DATA SECTION: Begin
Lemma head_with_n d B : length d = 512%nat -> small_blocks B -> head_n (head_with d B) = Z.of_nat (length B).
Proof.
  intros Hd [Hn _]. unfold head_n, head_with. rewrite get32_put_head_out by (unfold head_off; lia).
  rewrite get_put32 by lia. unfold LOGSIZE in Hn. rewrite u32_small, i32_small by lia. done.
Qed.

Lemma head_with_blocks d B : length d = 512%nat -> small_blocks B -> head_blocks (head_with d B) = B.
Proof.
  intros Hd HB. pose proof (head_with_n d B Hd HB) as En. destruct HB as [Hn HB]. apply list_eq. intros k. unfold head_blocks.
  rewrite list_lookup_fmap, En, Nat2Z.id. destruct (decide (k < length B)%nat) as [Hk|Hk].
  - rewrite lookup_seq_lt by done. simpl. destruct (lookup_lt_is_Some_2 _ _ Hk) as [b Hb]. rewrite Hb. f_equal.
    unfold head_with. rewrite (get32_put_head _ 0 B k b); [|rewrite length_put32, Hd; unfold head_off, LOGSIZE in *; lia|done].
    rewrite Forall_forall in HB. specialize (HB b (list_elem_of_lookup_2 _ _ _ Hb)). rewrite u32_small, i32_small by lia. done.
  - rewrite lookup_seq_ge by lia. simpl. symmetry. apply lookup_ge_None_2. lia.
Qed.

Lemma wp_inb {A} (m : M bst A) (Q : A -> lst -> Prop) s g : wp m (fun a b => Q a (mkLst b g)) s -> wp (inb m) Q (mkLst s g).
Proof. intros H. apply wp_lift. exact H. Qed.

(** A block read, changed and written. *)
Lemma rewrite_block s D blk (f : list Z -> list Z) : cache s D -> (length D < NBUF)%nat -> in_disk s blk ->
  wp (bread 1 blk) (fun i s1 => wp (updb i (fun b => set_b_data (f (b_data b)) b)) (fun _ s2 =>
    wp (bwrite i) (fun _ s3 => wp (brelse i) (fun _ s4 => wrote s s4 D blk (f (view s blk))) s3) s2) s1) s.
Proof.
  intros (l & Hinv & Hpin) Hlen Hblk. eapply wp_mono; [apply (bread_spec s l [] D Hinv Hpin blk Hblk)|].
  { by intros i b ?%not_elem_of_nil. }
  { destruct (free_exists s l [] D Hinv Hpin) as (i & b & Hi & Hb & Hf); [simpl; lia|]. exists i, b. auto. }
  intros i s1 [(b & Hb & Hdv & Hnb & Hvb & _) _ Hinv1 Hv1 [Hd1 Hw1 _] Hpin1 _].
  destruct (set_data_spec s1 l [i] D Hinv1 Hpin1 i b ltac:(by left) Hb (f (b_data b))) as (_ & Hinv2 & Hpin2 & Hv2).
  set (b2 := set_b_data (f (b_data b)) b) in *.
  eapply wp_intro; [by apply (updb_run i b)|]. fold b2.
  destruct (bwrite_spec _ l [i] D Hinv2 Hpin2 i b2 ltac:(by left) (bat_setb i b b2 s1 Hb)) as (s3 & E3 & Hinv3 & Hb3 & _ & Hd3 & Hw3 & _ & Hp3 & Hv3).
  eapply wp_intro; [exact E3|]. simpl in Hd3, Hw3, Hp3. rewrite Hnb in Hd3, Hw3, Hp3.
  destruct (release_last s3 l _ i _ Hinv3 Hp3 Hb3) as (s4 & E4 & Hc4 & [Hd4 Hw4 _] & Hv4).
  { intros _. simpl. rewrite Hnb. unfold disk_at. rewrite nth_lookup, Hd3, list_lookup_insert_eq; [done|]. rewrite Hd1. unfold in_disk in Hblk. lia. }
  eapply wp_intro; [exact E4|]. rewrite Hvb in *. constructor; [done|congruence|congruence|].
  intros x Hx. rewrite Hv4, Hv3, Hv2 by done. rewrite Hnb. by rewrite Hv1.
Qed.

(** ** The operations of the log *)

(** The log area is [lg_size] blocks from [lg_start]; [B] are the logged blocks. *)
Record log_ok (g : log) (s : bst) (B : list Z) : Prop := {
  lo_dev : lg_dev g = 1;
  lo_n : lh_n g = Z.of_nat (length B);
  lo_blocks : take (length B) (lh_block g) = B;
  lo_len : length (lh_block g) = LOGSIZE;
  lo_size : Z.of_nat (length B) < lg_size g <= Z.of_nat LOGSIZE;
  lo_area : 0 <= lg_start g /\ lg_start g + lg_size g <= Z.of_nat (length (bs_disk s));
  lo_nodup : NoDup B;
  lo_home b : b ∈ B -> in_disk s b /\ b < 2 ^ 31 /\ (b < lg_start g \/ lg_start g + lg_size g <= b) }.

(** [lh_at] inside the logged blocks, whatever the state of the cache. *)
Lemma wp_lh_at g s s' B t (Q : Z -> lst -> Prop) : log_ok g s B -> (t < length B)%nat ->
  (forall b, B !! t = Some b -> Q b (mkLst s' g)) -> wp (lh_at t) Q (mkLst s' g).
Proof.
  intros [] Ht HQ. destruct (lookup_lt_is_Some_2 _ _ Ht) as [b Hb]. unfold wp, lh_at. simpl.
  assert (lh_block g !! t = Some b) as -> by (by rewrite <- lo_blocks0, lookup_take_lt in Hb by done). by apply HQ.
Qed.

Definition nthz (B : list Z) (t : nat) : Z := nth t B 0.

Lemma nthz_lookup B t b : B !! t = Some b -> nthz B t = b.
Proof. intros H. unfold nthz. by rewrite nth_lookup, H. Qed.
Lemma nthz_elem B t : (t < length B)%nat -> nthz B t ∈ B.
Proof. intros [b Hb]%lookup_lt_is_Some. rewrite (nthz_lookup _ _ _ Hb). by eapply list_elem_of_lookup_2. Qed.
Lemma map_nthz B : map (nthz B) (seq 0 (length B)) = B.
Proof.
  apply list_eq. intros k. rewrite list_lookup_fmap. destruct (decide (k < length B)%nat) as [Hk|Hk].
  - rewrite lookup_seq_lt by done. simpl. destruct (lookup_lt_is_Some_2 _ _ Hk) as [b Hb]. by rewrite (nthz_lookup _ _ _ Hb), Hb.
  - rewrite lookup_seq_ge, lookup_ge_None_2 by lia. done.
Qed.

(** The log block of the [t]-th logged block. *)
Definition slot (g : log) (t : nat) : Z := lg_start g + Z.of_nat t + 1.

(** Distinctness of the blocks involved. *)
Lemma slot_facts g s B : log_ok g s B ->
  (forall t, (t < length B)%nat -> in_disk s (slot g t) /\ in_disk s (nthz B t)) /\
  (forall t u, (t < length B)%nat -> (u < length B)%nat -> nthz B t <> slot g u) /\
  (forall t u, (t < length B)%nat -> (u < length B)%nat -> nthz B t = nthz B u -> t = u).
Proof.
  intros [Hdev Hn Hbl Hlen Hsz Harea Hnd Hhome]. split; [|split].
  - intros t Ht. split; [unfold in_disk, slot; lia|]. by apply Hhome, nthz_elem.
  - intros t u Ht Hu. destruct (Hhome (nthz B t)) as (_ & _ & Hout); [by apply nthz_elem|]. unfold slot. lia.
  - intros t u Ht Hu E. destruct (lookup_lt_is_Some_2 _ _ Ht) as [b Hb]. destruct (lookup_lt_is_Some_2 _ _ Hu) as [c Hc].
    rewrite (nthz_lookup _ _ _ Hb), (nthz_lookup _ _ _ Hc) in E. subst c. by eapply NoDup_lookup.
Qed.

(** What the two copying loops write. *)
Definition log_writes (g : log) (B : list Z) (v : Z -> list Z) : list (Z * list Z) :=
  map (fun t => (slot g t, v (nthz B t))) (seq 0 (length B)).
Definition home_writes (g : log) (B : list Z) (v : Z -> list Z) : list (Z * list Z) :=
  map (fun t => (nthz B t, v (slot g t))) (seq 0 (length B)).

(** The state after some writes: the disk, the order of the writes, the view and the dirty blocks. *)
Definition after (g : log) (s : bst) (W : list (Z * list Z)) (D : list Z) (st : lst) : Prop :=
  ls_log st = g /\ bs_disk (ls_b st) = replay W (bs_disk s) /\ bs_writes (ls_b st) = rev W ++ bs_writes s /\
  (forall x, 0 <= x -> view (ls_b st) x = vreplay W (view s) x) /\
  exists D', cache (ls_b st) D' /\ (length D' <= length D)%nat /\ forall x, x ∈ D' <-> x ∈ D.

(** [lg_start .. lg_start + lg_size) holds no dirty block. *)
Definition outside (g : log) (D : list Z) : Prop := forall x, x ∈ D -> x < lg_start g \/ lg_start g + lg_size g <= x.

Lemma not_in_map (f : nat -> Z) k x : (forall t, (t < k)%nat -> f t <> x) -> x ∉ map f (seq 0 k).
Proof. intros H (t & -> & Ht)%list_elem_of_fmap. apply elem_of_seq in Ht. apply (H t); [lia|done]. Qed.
DATA SECTION: End
◆ **WHAT IS EXPECTED**: Take the lines from the first line of the records through the line holding "intros Hd [Hn", both included, and please reproduce them exactly with nothing added.

◆ **RESULT**:
Lemma head_with_n d B : length d = 512%nat -> small_blocks B -> head_n (head_with d B) = Z.of_nat (length B).
Proof.
  intros Hd [Hn _]. unfold head_n, head_with. rewrite get32_put_head_out by (unfold head_off; lia).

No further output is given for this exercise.